* Exercise goal
Write out exactly the lines of the entries below from the one holding "(** *** More fixtures *)" to the one holding "Definition noSystemProps : ThemeProviderProps", inclusive, and leave out all other lines.

Records drawn from a dataset
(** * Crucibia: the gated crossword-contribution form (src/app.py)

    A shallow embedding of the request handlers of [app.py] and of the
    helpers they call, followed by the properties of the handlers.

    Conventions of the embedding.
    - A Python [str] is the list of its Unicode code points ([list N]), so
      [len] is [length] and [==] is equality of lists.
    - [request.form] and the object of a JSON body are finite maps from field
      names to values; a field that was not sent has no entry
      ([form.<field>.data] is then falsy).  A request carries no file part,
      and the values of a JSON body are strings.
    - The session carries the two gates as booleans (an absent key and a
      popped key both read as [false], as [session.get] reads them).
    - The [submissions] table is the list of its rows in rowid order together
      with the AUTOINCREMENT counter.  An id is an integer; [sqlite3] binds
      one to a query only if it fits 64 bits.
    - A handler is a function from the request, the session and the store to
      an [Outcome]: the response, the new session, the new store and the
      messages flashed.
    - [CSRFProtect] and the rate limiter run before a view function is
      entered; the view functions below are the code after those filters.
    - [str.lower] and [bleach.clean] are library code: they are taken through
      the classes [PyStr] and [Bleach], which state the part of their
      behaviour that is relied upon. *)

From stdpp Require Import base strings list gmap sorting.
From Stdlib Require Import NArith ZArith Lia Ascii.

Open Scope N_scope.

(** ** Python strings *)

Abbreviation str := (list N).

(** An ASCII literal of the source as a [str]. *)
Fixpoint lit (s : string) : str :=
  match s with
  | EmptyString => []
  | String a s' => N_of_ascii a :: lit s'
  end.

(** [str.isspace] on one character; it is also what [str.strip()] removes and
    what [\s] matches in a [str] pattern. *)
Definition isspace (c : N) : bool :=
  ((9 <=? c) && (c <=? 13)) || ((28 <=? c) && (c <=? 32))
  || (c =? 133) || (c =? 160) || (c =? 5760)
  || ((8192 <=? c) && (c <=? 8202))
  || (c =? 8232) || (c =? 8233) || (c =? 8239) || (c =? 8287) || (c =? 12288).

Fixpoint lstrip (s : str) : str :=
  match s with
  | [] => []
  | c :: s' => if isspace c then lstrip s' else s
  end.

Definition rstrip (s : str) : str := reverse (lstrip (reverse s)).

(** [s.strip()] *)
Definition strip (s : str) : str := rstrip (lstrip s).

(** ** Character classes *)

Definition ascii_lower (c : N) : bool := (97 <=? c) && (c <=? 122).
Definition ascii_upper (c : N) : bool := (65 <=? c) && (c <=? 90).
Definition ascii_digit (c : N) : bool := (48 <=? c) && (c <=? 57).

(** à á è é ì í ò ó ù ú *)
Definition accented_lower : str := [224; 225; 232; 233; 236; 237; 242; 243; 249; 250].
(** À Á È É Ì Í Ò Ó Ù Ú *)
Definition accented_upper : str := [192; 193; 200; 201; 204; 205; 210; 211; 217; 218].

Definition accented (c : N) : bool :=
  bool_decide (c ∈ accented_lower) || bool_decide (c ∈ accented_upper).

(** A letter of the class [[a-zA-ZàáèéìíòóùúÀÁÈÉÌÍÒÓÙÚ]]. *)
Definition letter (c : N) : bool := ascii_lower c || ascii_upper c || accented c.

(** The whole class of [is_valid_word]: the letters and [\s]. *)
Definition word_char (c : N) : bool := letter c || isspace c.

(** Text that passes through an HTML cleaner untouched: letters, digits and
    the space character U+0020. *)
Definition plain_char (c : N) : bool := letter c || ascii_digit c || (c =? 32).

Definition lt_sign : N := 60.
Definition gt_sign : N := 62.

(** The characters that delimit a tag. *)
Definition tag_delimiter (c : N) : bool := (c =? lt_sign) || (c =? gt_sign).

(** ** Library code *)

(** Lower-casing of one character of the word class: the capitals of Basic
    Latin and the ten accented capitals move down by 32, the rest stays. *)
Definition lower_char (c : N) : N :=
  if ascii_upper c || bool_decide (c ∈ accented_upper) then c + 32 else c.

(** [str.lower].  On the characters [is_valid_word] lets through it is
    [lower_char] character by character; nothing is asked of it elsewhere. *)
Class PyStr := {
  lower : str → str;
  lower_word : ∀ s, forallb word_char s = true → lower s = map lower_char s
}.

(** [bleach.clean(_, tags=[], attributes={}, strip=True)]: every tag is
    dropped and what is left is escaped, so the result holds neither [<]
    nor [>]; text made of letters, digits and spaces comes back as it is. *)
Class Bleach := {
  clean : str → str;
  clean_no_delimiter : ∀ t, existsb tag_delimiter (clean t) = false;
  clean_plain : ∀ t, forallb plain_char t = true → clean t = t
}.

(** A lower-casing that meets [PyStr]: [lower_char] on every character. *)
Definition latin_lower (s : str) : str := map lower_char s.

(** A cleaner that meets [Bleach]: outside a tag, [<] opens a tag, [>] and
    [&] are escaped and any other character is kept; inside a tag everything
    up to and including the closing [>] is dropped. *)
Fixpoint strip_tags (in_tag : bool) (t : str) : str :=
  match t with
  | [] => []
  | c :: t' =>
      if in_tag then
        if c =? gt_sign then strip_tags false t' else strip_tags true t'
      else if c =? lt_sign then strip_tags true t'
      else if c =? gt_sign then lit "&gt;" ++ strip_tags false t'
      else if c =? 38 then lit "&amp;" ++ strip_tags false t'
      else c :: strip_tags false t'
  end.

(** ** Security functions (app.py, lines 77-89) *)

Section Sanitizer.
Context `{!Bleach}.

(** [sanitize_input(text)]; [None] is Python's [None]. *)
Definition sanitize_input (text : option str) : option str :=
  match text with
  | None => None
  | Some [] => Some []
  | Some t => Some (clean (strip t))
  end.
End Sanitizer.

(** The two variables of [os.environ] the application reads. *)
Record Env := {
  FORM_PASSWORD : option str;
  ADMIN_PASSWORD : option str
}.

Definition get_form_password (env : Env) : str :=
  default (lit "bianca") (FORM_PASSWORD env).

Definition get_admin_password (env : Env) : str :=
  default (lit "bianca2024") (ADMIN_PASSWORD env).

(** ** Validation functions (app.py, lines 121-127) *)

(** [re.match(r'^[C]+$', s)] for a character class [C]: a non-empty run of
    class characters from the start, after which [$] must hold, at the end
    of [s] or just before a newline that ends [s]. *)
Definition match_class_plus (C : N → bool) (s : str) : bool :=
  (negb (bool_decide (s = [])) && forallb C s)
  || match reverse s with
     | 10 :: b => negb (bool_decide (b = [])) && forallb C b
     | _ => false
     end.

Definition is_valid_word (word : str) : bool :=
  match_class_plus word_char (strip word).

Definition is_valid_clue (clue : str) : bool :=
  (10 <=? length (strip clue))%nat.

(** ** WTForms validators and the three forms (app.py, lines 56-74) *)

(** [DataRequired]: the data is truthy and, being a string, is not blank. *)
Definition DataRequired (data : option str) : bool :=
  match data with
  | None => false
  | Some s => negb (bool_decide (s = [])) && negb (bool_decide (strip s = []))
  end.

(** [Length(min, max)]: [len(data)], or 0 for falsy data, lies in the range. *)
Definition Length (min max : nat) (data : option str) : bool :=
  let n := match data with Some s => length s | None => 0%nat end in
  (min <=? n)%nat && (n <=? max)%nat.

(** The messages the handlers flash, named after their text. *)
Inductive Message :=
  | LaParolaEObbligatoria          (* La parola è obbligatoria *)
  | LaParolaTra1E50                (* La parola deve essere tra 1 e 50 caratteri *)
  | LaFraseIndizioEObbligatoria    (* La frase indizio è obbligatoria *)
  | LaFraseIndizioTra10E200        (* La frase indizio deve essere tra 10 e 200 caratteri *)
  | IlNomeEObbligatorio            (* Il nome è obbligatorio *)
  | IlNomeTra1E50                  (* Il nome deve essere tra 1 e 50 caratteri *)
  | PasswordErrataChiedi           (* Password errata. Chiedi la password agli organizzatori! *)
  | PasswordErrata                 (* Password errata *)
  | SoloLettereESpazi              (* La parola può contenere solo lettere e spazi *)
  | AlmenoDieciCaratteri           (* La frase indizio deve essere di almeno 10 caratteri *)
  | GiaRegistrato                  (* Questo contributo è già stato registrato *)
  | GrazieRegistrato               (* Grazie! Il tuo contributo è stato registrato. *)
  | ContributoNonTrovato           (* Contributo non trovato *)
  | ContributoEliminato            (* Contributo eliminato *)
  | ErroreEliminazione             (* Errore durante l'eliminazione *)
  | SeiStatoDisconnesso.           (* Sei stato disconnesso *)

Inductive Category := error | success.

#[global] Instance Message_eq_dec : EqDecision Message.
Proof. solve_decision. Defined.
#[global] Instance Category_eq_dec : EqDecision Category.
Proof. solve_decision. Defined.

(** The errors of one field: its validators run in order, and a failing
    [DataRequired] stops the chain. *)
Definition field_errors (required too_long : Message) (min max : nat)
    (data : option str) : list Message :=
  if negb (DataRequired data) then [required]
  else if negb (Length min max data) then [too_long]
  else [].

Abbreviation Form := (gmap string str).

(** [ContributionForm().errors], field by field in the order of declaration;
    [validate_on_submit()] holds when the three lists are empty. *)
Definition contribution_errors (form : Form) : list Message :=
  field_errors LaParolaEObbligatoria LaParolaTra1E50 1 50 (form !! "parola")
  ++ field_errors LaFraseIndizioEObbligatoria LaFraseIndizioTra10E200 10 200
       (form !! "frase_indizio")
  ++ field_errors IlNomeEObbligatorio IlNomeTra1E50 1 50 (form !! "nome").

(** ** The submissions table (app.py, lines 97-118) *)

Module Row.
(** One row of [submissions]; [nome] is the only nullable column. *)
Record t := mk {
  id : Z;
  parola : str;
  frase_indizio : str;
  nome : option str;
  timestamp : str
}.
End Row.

==

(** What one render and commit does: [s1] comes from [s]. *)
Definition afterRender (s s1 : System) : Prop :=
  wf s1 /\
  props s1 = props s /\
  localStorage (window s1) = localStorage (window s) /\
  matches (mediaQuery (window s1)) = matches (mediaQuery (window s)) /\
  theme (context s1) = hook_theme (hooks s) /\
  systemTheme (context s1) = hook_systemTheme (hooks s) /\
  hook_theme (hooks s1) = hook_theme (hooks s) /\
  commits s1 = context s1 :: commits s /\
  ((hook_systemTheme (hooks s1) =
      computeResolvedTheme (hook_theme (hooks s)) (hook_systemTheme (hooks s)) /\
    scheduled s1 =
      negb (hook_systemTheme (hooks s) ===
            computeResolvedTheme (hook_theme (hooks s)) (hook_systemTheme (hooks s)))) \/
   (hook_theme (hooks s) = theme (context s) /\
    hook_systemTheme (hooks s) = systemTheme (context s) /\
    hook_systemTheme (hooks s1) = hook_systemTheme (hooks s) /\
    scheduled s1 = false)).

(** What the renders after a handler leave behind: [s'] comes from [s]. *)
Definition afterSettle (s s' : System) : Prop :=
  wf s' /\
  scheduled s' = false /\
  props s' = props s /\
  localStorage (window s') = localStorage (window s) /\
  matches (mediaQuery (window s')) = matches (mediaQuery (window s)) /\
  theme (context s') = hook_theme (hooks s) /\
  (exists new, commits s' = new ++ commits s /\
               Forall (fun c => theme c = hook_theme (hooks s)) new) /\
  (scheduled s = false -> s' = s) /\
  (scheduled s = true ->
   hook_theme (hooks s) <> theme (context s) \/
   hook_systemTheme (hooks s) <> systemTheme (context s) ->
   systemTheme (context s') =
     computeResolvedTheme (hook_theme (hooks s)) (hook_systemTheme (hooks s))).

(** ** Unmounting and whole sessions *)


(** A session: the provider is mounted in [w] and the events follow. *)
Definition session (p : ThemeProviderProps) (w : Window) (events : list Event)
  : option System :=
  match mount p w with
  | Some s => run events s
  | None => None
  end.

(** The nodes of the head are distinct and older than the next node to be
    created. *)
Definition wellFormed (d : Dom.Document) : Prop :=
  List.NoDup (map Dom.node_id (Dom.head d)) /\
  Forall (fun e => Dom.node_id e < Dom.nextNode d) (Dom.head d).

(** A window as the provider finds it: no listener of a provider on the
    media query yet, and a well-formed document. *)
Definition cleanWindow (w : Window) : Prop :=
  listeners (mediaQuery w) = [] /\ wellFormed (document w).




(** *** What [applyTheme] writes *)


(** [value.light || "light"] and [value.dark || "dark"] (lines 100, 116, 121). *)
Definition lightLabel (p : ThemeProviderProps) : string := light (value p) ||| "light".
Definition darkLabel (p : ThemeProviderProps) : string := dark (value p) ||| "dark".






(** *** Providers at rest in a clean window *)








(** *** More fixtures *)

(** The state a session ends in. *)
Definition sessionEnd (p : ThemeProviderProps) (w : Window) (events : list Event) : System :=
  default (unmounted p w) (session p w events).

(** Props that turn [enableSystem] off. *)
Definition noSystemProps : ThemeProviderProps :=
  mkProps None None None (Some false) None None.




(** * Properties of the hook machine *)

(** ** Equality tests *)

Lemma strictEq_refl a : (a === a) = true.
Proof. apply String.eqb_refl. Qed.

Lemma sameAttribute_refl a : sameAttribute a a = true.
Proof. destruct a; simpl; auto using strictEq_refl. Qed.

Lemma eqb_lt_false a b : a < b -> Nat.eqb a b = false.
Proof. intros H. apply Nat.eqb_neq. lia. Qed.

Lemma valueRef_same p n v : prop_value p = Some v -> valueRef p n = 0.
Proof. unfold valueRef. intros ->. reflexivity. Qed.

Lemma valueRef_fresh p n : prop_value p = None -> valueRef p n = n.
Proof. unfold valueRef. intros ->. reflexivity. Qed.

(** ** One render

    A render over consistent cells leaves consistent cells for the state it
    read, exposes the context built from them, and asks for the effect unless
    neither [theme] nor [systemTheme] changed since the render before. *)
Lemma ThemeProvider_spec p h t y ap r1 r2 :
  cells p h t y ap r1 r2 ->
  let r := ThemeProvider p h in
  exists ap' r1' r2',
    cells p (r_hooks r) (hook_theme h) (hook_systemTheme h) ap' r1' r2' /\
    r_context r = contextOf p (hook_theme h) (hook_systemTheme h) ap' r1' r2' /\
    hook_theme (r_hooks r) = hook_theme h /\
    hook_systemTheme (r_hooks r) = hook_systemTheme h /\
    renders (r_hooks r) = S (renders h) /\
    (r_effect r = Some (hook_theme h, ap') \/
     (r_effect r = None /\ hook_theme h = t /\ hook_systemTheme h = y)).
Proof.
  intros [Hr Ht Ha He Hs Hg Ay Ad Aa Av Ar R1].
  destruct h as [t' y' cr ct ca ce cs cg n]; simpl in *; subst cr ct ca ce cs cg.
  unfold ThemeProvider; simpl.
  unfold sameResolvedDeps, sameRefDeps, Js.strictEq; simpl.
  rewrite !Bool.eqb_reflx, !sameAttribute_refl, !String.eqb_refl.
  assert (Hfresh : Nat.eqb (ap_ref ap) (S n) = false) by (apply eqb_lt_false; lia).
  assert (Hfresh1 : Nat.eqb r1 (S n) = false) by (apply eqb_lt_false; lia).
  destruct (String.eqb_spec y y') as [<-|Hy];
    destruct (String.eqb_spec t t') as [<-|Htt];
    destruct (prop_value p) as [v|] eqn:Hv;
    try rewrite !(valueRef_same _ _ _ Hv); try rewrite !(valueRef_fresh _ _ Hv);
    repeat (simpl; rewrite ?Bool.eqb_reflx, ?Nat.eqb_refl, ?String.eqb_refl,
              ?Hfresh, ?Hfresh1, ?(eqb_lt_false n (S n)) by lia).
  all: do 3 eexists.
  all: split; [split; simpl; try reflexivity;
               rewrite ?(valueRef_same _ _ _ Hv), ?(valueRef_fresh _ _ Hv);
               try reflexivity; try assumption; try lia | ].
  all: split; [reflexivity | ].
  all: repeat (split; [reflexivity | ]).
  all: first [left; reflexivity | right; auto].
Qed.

==

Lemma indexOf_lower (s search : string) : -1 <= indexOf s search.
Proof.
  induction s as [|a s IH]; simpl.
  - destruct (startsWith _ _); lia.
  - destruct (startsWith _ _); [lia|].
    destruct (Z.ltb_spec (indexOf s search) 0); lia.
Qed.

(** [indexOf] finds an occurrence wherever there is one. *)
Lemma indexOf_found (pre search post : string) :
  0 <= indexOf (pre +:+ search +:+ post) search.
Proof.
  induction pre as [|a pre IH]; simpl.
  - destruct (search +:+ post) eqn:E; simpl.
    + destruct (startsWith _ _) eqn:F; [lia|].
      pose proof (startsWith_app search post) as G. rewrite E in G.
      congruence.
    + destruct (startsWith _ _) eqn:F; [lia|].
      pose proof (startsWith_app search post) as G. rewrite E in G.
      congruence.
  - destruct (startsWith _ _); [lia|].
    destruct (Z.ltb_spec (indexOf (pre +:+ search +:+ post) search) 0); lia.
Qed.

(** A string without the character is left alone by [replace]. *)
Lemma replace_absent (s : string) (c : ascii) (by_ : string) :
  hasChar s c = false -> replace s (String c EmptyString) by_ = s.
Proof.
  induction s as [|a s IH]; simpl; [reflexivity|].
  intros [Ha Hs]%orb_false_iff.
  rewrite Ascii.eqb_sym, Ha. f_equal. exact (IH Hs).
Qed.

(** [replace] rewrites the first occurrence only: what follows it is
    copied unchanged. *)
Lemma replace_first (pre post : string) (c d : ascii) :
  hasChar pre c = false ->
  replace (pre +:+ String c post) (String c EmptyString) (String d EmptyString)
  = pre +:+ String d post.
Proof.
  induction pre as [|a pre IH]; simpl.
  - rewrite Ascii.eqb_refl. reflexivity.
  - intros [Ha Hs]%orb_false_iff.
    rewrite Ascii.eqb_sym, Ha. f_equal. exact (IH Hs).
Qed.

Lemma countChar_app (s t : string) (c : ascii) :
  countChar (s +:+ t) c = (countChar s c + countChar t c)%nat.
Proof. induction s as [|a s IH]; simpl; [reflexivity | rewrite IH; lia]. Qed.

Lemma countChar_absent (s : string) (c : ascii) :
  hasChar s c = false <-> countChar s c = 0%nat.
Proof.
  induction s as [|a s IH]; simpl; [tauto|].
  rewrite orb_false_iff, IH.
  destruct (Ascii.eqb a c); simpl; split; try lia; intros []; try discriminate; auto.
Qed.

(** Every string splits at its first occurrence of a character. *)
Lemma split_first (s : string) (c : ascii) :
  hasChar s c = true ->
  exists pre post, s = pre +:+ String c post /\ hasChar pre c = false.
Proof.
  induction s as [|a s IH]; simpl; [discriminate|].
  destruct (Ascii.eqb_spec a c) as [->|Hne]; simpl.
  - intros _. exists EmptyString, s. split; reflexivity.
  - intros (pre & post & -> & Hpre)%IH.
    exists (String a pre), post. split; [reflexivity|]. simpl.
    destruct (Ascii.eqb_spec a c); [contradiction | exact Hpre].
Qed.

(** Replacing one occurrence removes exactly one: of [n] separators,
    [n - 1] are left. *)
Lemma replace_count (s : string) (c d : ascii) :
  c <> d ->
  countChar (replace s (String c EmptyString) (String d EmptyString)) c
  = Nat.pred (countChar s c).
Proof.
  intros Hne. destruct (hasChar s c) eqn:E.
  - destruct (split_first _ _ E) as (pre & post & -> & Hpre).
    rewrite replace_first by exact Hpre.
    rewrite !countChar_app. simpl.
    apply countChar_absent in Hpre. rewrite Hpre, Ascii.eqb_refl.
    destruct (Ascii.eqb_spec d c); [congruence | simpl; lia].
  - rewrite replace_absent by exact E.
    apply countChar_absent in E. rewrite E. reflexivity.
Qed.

* Solution
(** *** More fixtures *)

(** The state a session ends in. *)
Definition sessionEnd (p : ThemeProviderProps) (w : Window) (events : list Event) : System :=
  default (unmounted p w) (session p w events).

(** Props that turn [enableSystem] off. *)
Definition noSystemProps : ThemeProviderProps :=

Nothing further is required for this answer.